Some creepy alien comes to earth, tries to blend in, ignores the man-hungry single Mom living in the same boarding house he has taken, but gets very attached to her young ten year old boy, Bobby. Whenever adults show up, he is in Bobby's room, or just back from spending the day with Bobby. Then they find he is leaving diamonds as little gifts in the boys bedroom. Yet, when he gets gunned down by a fifty caliber machine gun, the moment is filmed as if poignant, instead of a climatically fortunate end.
Got him! |
To Bobby's Mom, "I saw Bobby this morning before he went to school. I want to know if he told you anything about... last night... and did you believe him?" The Lord alone knows how many times Michael Jackson spoke those very words.
The moral I have learned? I'm shooting the first alien I see.
Then...
Mysteriously, he tells someone that he just traveled from his planet for five months, and covering about a quarter of a billion miles. That would be about the distance for an energy-efficient route from Mars to Earth. Some mystery. Newton, I think, figured that out.
Then, he explains that he has come to put a stop to human wars or else he and his morally superior people will declare war on us. Mull that over. Like I said, I am shooting the first alien I see.

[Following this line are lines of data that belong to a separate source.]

(** [get] up to its next suspension: [None] when it waits on the condition. *)
Definition get_section q : option ((Z * T) * PriorityQueue T) :=
  if empty q then None else pop_entry q.

Definition peek q : option (Z * T) :=
  if empty q then None
  else match q_heap q with e :: _ => Some (- priority_neg e, item e) | [] => None end.

(** ** Coroutines sharing the condition

    A coroutine runs [put] or [get] atomically between suspensions.  The condition keeps its
    waiters in order; [notify] makes the first one ready, and a ready coroutine re-checks its
    loop when it is scheduled. *)
Inductive Coroutine := PutCall (x : T) (priority : Z) | GetCall.

Record CondState := cond_state {
  cq : PriorityQueue T;
  waiting : list Coroutine;
  ready : list Coroutine;
  notify_tasks : nat;
}.

Definition notify (st : CondState) : CondState :=
  match waiting st with
  | w :: ws => cond_state (cq st) ws (ready st ++ [w]) (notify_tasks st)
  | [] => st
  end.

(** Run a coroutine from the head of its loop to its next suspension or its end. *)
Definition run_coroutine (c : Coroutine) (st : CondState) : CondState :=
  let wait := cond_state (cq st) (waiting st ++ [c]) (ready st) (notify_tasks st) in
  let done q := notify (cond_state q (waiting st) (ready st) (notify_tasks st)) in
  match c with
  | PutCall x p =>
      match put_section x p (cq st) with
      | Raise _ => st
      | Ok None => wait
      | Ok (Some q) => done q
      end
  | GetCall =>
      match get_section (cq st) with
      | None => wait
      | Some (_, q) => done q
      end
  end.

(** [_notify_condition] outside the lock: a task that will notify, if a loop is running. *)
Definition schedule_notify (loop : bool) (st : CondState) : CondState :=
  if loop then cond_state (cq st) (waiting st) (ready st) (S (notify_tasks st)) else st.

Inductive qstep : CondState -> CondState -> Prop :=
| step_call c st : qstep st (run_coroutine c st)
| step_resume c r1 r2 st :
    ready st = r1 ++ c :: r2 ->
    qstep st (run_coroutine c (cond_state (cq st) (waiting st) (r1 ++ r2) (notify_tasks st)))
| step_notify n st :
    notify_tasks st = S n ->
    qstep st (notify (cond_state (cq st) (waiting st) (ready st) n))
| step_put_nowait x p q loop st :
    put_nowait x p (cq st) = Ok q ->
    qstep st (schedule_notify loop (cond_state q (waiting st) (ready st) (notify_tasks st)))
| step_get_nowait r q loop st :
    get_nowait (cq st) = Ok (r, q) ->
    qstep st (schedule_notify loop (cond_state q (waiting st) (ready st) (notify_tasks st))).

(** ** Abstract queue: a sequence in dequeue order *)

(** Insert after every element of at least the same priority. *)
Fixpoint spec_put (x : T) (p : Z) (l : list (Z * T)) : list (Z * T) :=
  match l with
  | [] => [(p, x)]
  | (q, y) :: l' => if p <=? q then (q, y) :: spec_put x p l' else (p, x) :: l
  end.

Definition pi_le (a b : PrioritizedItem T) : bool := py_le (pi_key a) (pi_key b).

(** The items in dequeue order. *)
Definition qview q : list (Z * T) :=
  (fun e => (- priority_neg e, item e)) <$> sort_by pi_le (q_heap q).

Definition q_wf q : Prop :=
  heap pi_lt (q_heap q) /\ NoDup (seq <$> q_heap q) /\
  Forall (fun e => seq e < q_seq q) (q_heap q) /\
  (0 < maxsize q -> len (q_heap q) <= maxsize q).
End queue.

After insuring any alien has been appropriately dispatched, then I am saying, "Klaatu, barada nikto." It seems to disarm their so-powerful-they-can-destroy-worlds robots.
Kind of hard to see in here. |
By the way, watch the robot, Gort, after he kidnaps the Mom and takes her inside the ship. When he leaves to go get Klaatu (Mr. Carpenter), a door opens and he uses his right hand to feel for the doorway. Apparently, the actor in the suit had smacked the wall a few times before they got a take.